[Opening SOURCE INFORMATION section]

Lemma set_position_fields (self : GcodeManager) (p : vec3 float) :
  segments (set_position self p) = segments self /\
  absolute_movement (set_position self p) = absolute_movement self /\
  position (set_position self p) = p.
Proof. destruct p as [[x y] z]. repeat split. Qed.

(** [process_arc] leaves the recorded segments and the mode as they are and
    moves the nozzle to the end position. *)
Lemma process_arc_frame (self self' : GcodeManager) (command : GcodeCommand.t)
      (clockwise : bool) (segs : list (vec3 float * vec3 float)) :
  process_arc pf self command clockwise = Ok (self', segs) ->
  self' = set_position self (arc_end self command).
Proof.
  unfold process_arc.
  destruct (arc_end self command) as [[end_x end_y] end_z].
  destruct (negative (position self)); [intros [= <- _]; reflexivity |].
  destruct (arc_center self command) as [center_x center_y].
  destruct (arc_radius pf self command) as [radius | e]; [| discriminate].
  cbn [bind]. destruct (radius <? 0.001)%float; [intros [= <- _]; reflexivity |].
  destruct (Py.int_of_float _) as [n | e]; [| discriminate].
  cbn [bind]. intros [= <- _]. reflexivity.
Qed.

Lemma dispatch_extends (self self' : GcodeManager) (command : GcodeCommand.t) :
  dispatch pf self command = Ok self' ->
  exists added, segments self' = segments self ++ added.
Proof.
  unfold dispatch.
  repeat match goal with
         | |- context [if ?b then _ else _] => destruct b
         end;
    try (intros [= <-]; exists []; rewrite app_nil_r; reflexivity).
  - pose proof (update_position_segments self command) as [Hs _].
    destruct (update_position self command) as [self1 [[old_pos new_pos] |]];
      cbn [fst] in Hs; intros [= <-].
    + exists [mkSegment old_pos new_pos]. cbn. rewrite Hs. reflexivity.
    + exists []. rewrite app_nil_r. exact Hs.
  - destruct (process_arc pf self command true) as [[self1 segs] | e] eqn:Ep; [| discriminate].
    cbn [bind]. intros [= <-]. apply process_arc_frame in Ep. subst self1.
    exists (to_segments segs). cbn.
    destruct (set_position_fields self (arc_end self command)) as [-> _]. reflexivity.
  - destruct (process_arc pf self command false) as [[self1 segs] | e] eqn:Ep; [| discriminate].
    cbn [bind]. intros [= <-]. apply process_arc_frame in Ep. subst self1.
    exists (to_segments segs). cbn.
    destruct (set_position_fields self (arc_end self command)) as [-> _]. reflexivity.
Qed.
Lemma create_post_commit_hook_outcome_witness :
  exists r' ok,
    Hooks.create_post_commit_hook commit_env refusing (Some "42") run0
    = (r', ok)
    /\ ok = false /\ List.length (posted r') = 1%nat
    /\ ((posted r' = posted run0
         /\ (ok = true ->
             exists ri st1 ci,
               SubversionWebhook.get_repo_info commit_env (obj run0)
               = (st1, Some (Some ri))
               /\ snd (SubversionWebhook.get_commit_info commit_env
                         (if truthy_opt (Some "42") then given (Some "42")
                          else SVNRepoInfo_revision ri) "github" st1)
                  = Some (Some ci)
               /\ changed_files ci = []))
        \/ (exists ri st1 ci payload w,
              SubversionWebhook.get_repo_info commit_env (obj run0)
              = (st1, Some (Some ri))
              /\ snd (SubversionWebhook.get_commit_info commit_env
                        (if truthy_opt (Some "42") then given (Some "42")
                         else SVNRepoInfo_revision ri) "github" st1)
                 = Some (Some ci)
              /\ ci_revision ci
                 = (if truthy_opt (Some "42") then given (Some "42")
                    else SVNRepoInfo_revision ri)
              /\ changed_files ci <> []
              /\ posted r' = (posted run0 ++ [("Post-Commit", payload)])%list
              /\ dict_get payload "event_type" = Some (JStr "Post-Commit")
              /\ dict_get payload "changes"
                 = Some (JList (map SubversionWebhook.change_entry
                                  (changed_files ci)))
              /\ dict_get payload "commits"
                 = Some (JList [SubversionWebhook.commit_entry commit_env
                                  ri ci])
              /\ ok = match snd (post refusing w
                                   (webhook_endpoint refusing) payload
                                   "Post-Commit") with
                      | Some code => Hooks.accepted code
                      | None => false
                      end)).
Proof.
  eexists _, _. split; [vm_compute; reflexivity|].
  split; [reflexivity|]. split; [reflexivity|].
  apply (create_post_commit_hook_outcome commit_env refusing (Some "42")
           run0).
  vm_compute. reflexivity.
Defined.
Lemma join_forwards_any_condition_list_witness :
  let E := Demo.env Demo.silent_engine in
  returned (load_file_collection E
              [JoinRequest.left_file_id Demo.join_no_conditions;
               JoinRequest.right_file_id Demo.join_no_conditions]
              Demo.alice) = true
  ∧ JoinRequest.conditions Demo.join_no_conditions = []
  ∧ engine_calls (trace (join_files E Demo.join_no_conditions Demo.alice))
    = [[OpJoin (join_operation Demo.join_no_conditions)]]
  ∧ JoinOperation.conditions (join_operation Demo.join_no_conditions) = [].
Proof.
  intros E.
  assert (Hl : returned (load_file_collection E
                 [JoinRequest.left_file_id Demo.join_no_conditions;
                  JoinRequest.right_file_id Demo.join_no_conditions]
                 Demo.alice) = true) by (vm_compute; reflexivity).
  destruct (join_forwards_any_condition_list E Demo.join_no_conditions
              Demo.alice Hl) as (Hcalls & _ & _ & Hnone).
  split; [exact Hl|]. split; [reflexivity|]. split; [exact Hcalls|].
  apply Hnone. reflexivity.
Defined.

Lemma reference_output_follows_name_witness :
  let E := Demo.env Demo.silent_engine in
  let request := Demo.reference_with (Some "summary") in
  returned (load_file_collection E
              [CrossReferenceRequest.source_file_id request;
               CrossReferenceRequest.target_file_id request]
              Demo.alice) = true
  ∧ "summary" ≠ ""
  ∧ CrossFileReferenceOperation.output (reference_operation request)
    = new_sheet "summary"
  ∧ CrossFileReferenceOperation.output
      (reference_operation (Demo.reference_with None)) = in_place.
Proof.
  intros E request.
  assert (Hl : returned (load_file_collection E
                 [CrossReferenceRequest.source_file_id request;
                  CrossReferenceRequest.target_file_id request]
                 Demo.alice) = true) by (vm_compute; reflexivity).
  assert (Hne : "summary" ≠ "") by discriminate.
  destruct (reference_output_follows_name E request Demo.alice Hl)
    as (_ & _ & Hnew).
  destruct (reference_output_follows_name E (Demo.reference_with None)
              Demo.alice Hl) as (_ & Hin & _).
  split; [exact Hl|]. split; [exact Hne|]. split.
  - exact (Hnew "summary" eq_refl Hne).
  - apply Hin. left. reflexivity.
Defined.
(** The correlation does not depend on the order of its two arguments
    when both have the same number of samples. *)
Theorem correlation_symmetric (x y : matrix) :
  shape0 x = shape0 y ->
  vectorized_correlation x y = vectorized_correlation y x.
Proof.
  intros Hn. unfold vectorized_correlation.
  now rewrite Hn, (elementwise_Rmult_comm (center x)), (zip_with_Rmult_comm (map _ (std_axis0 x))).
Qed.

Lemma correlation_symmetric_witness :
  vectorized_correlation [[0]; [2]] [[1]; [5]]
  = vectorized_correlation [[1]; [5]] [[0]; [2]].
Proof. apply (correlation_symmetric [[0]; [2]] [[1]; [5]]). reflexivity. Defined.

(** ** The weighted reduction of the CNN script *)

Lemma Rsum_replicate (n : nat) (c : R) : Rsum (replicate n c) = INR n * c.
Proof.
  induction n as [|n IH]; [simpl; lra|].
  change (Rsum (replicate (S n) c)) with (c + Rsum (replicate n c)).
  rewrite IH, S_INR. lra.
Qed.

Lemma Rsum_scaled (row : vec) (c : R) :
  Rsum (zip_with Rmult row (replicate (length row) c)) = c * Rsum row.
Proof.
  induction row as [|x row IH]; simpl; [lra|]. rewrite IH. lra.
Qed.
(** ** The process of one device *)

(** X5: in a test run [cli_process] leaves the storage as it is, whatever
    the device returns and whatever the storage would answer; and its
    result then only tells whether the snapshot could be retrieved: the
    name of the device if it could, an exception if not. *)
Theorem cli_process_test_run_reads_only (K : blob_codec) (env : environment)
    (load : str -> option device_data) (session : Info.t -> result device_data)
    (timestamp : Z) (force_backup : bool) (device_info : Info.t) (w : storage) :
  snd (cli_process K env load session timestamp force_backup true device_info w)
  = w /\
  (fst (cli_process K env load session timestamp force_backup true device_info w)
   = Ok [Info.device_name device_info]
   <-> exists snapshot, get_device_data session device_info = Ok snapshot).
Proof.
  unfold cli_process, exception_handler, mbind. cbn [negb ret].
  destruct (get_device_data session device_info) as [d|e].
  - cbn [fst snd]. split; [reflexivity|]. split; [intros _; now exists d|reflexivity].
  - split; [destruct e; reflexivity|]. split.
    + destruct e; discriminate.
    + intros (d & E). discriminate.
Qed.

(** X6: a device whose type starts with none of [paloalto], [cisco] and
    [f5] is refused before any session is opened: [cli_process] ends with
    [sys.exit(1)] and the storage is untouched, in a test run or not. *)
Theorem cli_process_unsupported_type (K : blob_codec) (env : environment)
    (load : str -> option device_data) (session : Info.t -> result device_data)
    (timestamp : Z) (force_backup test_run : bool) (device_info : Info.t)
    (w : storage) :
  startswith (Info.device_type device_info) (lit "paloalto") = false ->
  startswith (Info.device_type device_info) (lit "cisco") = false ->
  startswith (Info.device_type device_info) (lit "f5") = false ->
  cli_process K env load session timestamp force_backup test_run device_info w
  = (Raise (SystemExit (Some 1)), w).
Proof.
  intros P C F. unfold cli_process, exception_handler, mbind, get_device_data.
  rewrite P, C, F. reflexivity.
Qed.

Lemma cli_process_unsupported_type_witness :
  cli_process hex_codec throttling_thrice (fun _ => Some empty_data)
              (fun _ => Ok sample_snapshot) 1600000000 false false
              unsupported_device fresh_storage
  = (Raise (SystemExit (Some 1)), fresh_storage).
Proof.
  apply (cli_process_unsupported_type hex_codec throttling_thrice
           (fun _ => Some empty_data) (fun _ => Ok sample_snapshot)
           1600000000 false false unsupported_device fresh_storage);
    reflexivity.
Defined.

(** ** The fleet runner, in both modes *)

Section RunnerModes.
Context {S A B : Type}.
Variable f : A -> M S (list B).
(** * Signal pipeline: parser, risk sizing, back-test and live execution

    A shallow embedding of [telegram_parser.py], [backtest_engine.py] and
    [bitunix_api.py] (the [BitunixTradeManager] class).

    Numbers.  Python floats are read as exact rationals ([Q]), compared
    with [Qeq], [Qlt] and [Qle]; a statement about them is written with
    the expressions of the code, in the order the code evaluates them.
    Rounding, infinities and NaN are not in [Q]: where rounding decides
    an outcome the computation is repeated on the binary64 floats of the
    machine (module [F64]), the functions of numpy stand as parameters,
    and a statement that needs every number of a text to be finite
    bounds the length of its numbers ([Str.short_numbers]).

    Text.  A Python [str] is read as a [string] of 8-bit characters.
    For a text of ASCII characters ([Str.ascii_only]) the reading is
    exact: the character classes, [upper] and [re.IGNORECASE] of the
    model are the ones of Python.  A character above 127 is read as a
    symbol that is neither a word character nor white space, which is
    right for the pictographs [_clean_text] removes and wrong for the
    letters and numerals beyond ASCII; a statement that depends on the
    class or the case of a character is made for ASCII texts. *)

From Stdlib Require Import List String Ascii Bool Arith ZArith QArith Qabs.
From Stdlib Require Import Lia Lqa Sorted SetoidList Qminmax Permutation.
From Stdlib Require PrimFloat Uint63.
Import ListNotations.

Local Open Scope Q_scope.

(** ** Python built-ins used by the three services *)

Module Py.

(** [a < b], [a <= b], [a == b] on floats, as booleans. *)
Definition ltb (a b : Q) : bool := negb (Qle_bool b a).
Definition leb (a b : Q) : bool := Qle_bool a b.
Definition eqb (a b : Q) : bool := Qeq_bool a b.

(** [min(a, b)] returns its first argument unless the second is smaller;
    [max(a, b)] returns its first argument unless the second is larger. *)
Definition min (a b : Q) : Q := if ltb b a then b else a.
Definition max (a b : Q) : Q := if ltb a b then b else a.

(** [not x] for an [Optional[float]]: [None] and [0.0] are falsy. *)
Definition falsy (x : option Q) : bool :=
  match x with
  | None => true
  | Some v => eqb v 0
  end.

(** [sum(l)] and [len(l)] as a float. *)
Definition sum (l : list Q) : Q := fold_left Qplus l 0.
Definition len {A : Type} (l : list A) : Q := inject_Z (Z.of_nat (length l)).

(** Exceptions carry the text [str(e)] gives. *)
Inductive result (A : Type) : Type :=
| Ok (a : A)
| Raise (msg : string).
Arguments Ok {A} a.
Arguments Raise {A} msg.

[Closing SOURCE INFORMATION section]

=== EXERCISE BRIEF ===
Please output an exact copy of the lines above, from the opening line of the data down to the line that contains "Lemma dispatch_extends (self".

=== EXERCISE SOLUTION ===
Lemma set_position_fields (self : GcodeManager) (p : vec3 float) :
  segments (set_position self p) = segments self /\
  absolute_movement (set_position self p) = absolute_movement self /\
  position (set_position self p) = p.
Proof. destruct p as [[x y] z]. repeat split. Qed.

(** [process_arc] leaves the recorded segments and the mode as they are and
    moves the nozzle to the end position. *)
Lemma process_arc_frame (self self' : GcodeManager) (command : GcodeCommand.t)
      (clockwise : bool) (segs : list (vec3 float * vec3 float)) :
  process_arc pf self command clockwise = Ok (self', segs) ->
  self' = set_position self (arc_end self command).
Proof.
  unfold process_arc.
  destruct (arc_end self command) as [[end_x end_y] end_z].
  destruct (negative (position self)); [intros [= <- _]; reflexivity |].
  destruct (arc_center self command) as [center_x center_y].
  destruct (arc_radius pf self command) as [radius | e]; [| discriminate].
  cbn [bind]. destruct (radius <? 0.001)%float; [intros [= <- _]; reflexivity |].
  destruct (Py.int_of_float _) as [n | e]; [| discriminate].
  cbn [bind]. intros [= <- _]. reflexivity.
Qed.

Lemma dispatch_extends (self self' : GcodeManager) (command : GcodeCommand.t) :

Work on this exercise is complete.